Where persons, whether jointly or otherwise, are part of a protest which turns violent, results in damage to private or public property, the persons who have caused the damage, or were part of the protest or who have organized will be deemed to be strictly liable for the damage so caused, which may be assessed by the ordinary courts or by any special procedure created to enforce the right.

This Committee is of the view that it is in the spirit of the  observation in M.C. Mehta v. Union of India (1987 (1) SCC 395) that this Court needs to lay down principles on which liability could be fastened and damages assessed in cases in which due to behaviour of mobs and riotous groups public and private property  is  vandalized  and  loss  of  life  and  injury  is  occasioned  to  innocent persons. These are clearly "unusual situations", which have arisen and likely to arise in future and need to be provided for in the larger interest of justice.
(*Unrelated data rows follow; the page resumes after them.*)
(** X11. A name is the name of a template exactly when it is a stem that is
    not empty followed by [.j2]; the stem is then what is left without the
    marker. A file named [.j2] alone is not a template. *)
Theorem template_names (n : string) :
  (suffix n = ".j2" ↔ ∃ s, s ≠ "" ∧ n = s +:+ ".j2")
  ∧ (∀ s, s ≠ "" → stem (s +:+ ".j2") = s).
Proof.
  assert (∀ s, rfind "." (s +:+ ".j2") = Some (String.length s)) as Hrfind.
  { induction s as [|a s IH]; [done|].
    change (String a s +:+ ".j2") with (String a (s +:+ ".j2")).
    cbn [rfind String.length]. by rewrite IH. }
  assert (∀ s, s ≠ "" → suffix (s +:+ ".j2") = ".j2" ∧ stem (s +:+ ".j2") = s) as Hboth.
  { intros s Hs. unfold suffix, stem. rewrite Hrfind, length_append. cbn [String.length].
    assert ((0 <? String.length s)%nat = true) as ->.
    { apply Nat.ltb_lt. destruct s; [done|]. cbn. lia. }
    assert ((String.length s <? String.length s + 3 - 1)%nat = true) as ->
      by (apply Nat.ltb_lt; lia).
    cbn [andb].
    replace (String.length s + 3 - String.length s)%nat with 3%nat by lia.
    clear. split.
    - induction s as [|a s IH]; [done|]. exact IH.
    - induction s as [|a s IH]; [done|].
      change (String a s +:+ ".j2") with (String a (s +:+ ".j2")).
      cbn [String.length substring]. by rewrite IH. }
  split; [split|].
  - intros Hsuffix. exists (stem n). split; [|by apply template_name_stem].
    intros Hstem. apply template_name_stem in Hsuffix. rewrite Hstem in Hsuffix.
    by subst n.
  - intros (s & Hs & ->). by apply Hboth.
  - intros s Hs. by apply Hboth.
Qed.

(** ** The merge, file by file *)

Section copy_of_a_file.
Context (w : World) (base_dir overlay_dir dest_dir : path)
  (cfg : pydict string string) (env : Environment) (tpl : bool).
Context (root mirror : path) (t : tree).
Hypothesis mirrored :
  ∀ sub, next_dir_of base_dir overlay_dir dest_dir (root ++ sub) = Some (mirror ++ sub).

(** A walk that returns has run [copy_file] on every file of the tree, and
    what that call left at a name of the directory is still there at the end
    when no other file of the directory is copied or rendered to that name. *)
Lemma walk_tree_copy_file (sub : path) (n y : string) (st st' : State) :
  wf_tree t = true →
  tree_lookup t (sub ++ [n]) = Some (File y) →
  for_each (walk root t) (copy_dir w base_dir overlay_dir dest_dir cfg env tpl) st
  = (st', Ok tt) →
  ∃ st1 st2,
    copy_file w (root ++ sub) (mirror ++ sub) cfg env tpl (n, y) st1 = (st2, Ok tt)
    ∧ ∀ m, (∀ n' c, n' ≠ n → tree_lookup t (sub ++ [n']) = Some (File c) →
              m ≠ n' ∧ (tpl = true → suffix n' = ".j2" → m ≠ stem n')) →
           files st' !! joinpath (mirror ++ sub) m = files st2 !! joinpath (mirror ++ sub) m.
Proof.
  intros Hwf Hlook Hrun.
  destruct (tree_lookup_walk sub t root n y Hwf Hlook)
    as (ds & fs & Hentry & Hfile & Hnd & Hall).
  pose proof (walk_roots_NoDup t root Hwf) as Hroots.
  pose proof (walk_roots_below t root) as Hbelow.
  apply list_elem_of_split in Hentry as (entries1 & entries2 & Hsplit).
  rewrite Hsplit in Hrun, Hroots, Hbelow.
  rewrite for_each_app in Hrun.
  apply bind_inv_ok in Hrun as (sta & [] & _ & Hrun). simpl in Hrun.
  apply bind_inv_ok in Hrun as (stb & [] & Hdir & Hrest).
  unfold copy_dir in Hdir. rewrite mirrored in Hdir.
  apply bind_inv_ok in Hdir as (stc & there & _ & Hdir).
  apply bind_inv_ok in Hdir as (std & [] & _ & Hdir).
  apply list_elem_of_split in Hfile as (fs1 & fs2 & ->).
  rewrite for_each_app in Hdir.
  apply bind_inv_ok in Hdir as (st1 & [] & _ & Hdir). simpl in Hdir.
  apply bind_inv_ok in Hdir as (st2 & [] & Hcopy & Hfiles).
  exists st1, st2. split; [exact Hcopy|]. intros m Hm.
  transitivity (files stb !! joinpath (mirror ++ sub) m).
  - assert (modifies_only
              (for_each entries2 (copy_dir w base_dir overlay_dir dest_dir cfg env tpl))
              (λ d, ∃ e nd' x, e ∈ entries2
                    ∧ next_dir_of base_dir overlay_dir dest_dir e.1.1 = Some nd'
                    ∧ d = joinpath nd' x)) as Hframe.
    { apply mo_for_each. intros e He.
      eapply mo_weaken; [|apply mo_copy_dir]. intros d (nd' & x & ? & ?).
      by exists e, nd', x. }
    apply (Hframe _ _ _ Hrest).
    intros (e & nd' & x & He & Hnext & Heq).
    apply app_inj_tail in Heq as [<- _].
    destruct (Hbelow e) as [sub' Hsub']; [apply elem_of_app; right; by right|].
    rewrite Hsub', mirrored in Hnext.
    injection Hnext as Hnext%app_inv_head. subst sub'.
    unfold roots in Hroots. rewrite fmap_app, fmap_cons in Hroots. cbn [fst] in Hroots.
    apply NoDup_app in Hroots as (_ & _ & Hroots).
    apply NoDup_cons in Hroots as [Hnotin _]. apply Hnotin.
    apply list_elem_of_fmap. by exists e.
  - assert (modifies_only
              (for_each fs2 (copy_file w (root ++ sub) (mirror ++ sub) cfg env tpl))
              (λ d, ∃ file, file ∈ fs2
                    ∧ (d = joinpath (mirror ++ sub) file.1
                       ∨ (tpl = true ∧ suffix file.1 = ".j2"
                          ∧ d = joinpath (mirror ++ sub) (stem file.1))))) as Hframe.
    { apply mo_for_each. intros file Hfile.
      eapply mo_weaken; [|apply mo_copy_file]. intros d Hd. by exists file. }
    apply (Hframe _ _ _ Hfiles).
    intros ([n' c] & Hfile & Hd). cbn [fst] in Hd.
    assert (n' ≠ n) as Hne.
    { rewrite fmap_app, fmap_cons in Hnd. apply NoDup_app in Hnd as (_ & _ & Hnd).
      apply NoDup_cons in Hnd as [Hnotin _]. cbn [fst] in Hnotin.
      intros ->. apply Hnotin. apply list_elem_of_fmap. by exists (n, c). }
    destruct (Hm n' c Hne) as [Hm1 Hm2].
    { apply Hall. apply elem_of_app. right. by right. }
    destruct Hd as [Heq|(Htpl & Hsuffix & Heq)]; apply joinpath_inj in Heq; naive_solver.
Qed.

End copy_of_a_file.

(** What a call of [template_file] that returned has done, read off the
    template it found. *)
Lemma template_file_ok_inv (w : World) (tf : path) (cfg : pydict string string)
    (env : Environment) (del : bool) (st st' : State) (src : string) (cs : list chunk) :
  template_file w tf cfg env del st = (st', Ok tt) →
  files st !! tf = Some src →
  jinja_eval w src cfg = Rendered cs →
  files st'
  = (if del then delete tf else id)
      (<[joinpath (parent tf) (stem (name tf)) := concat_chunks env cs]> (files st)).
Proof.
  intros Hrun Hsrc Heval.
  destruct (relative_to tf (searchpath env)) as [rel|] eqn:Hrel.
  - destruct (jinja_compiles w src) eqn:Hcomp.
    + destruct (template_file_rendered w tf cfg env del st src cs)
        as (st'' & Hrun' & Hfiles & _); try done.
      rewrite Hrun in Hrun'. by injection Hrun' as <-.
    + destruct (template_file_not_loaded w tf cfg env del st)
        as (st'' & Hrun' & _); [done|by rewrite Hsrc|].
      by rewrite Hrun in Hrun'.
  - unfold template_file in Hrun. by rewrite Hrel in Hrun.
Qed.

(** X12. The merge renders the templates of the overlay: when
    [copy_and_template] has returned with templating on, a template of the
    overlay tree has given, below the copy of the overlay directory, a file
    of the same name without the marker that holds the rendered text, and
    the template itself is not there. The directory of the template must hold
    neither a file of the name of the output nor a template of the name of
    the template followed by the marker. *)
Theorem merge_renders_overlay_template (w : World) (base_dir overlay_dir dest_dir od : path)
    (cfg : pydict string string) (env : Environment)
    (to : tree) (sub : path) (n src : string) (cs : list chunk) (st st' : State) :
  source w overlay_dir = Some to →
  wf_tree to = true →
  ¬ overlay_dir `prefix_of` base_dir →
  next_dir_of base_dir overlay_dir dest_dir overlay_dir = Some od →
  tree_lookup to (sub ++ [n]) = Some (File src) →
  suffix n = ".j2" →
  (∀ c, tree_lookup to (sub ++ [stem n]) ≠ Some (File c)) →
  (∀ c, tree_lookup to (sub ++ [n +:+ ".j2"]) ≠ Some (File c)) →
  jinja_eval w src cfg = Rendered cs →
  copy_and_template w base_dir overlay_dir dest_dir cfg env true st = (st', Ok tt) →
  files st' !! (od ++ sub ++ [stem n]) = Some (concat_chunks env cs)
  ∧ files st' !! (od ++ sub ++ [n]) = None.
Proof.
  intros Hover Hwf Hout Hod Hlook Hsuffix Hstem Hmarker Heval Hrun.
  unfold copy_and_template in Hrun.
  apply bind_inv_ok in Hrun as (st4 & [] & Hrun & Hlog). injection Hlog as <-. cbn [files].
  rewrite for_each_app in Hrun. apply bind_inv_ok in Hrun as (sta & [] & _ & Hrun).
  rewrite for_each_app in Hrun. apply bind_inv_ok in Hrun as (stb & [] & _ & Hrun).
  rewrite for_each_app in Hrun. apply bind_inv_ok in Hrun as (stc & [] & _ & Hwalk).
  rewrite for_each_fmap in Hwalk. unfold walk_path in Hwalk. rewrite Hover in Hwalk.
  assert (∀ sub', next_dir_of base_dir overlay_dir dest_dir (overlay_dir ++ sub')
                  = Some (od ++ sub')) as Hmirror
    by (intros; by apply next_dir_of_below).
  destruct (walk_tree_copy_file w base_dir overlay_dir dest_dir cfg env true overlay_dir od to
              Hmirror sub n src stc st4 Hwf Hlook Hwalk) as (st1 & st2 & Hcopy & Hlater).
  assert (files st2 !! joinpath (od ++ sub) (stem n) = Some (concat_chunks env cs)
          ∧ files st2 !! joinpath (od ++ sub) n = None) as [Hout2 Htpl2].
  { unfold copy_file in Hcopy. rewrite !name_joinpath in Hcopy. cbn [fst snd] in Hcopy.
    assert (is_jinja_template (joinpath (od ++ sub) n) = true) as Hjinja.
    { unfold is_jinja_template. rewrite name_joinpath. by apply bool_decide_eq_true. }
    rewrite Hjinja in Hcopy. cbn [andb] in Hcopy.
    apply bind_inv_ok in Hcopy as (s1 & [] & _ & Hcopy).
    apply bind_inv_ok in Hcopy as (s2 & [] & Hwrite & Hcopy).
    assert (files s2 !! joinpath (od ++ sub) n = Some src) as Hthere.
    { destruct (copy2_fails w _ _); [done|]. injection Hwrite as <-. cbn.
      apply lookup_insert_eq. }
    rewrite (template_file_ok_inv _ _ _ _ _ _ _ _ _ Hcopy Hthere Heval).
    rewrite parent_joinpath, name_joinpath.
    assert (joinpath (od ++ sub) (stem n) ≠ joinpath (od ++ sub) n) as Hne.
    { intros Heq%joinpath_inj. by apply template_stem_ne in Hsuffix. }
    split; [by rewrite lookup_delete_ne, lookup_insert_eq|by rewrite lookup_delete_eq]. }
  rewrite !app_assoc. fold (joinpath (od ++ sub) (stem n)). fold (joinpath (od ++ sub) n).
  split.
  - rewrite Hlater; [done|]. intros n' c Hne Hfile. split.
    + intros Heq. apply (Hstem c). by rewrite Heq.
    + intros _ Hsuffix' Heq. apply Hne.
      by rewrite (template_name_stem n' Hsuffix'), (template_name_stem n Hsuffix), Heq.
  - rewrite Hlater; [done|]. intros n' c Hne Hfile. split; [done|].
    intros _ Hsuffix' Heq. apply (Hmarker c).
    by rewrite Heq, <- (template_name_stem n' Hsuffix').
Qed.

Lemma merge_renders_overlay_template_witness :
  let st' := (copy_and_template sample_world ["r"; "base"] ["r"; "overlays"; "g1"]
                ["tmp"; "w"] sample_cfg1 sample_env true sample_state).1 in
  files st' !! (["tmp"; "w"; "overlays"; "g1"] ++ [] ++ [stem "deployment.yaml.j2"])
  = Some (concat_chunks sample_env [Markup "name: "; Value "c1"])
  ∧ files st' !! (["tmp"; "w"; "overlays"; "g1"] ++ [] ++ ["deployment.yaml.j2"]) = None.
Proof.
  apply (merge_renders_overlay_template sample_world ["r"; "base"] ["r"; "overlays"; "g1"]
           ["tmp"; "w"] ["tmp"; "w"; "overlays"; "g1"] sample_cfg1 sample_env
           (Dir [("config.yaml", File "Y");
                 ("deployment.yaml.j2", File "name: {{ cluster_name }}")])
           [] "deployment.yaml.j2" "name: {{ cluster_name }}"
           [Markup "name: "; Value "c1"] sample_state).
  - reflexivity.
  - reflexivity.
  - intros [k Hk]. discriminate Hk.
  - reflexivity.
  - reflexivity.
  - reflexivity.
  - intros c. vm_compute. discriminate.
  - intros c. vm_compute. discriminate.
  - reflexivity.
  - vm_compute. reflexivity.
Defined.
It is on the principles set out above that (it is suggested) that the Hon'ble Court should frame guidelines and venture  to  evolve  new principles (of  liability)  to meet situations that have already arisen in the past and are likely to arise again in future, so that speedy remedies become available to persons affected by loss of life, injury and loss of properties, public or private, as a result of riots and civil commotions.

Damages in the law of torts in India include  (a) damages based on the concept of restituto in interregnum to enable total recompense; and (b) exemplary damages”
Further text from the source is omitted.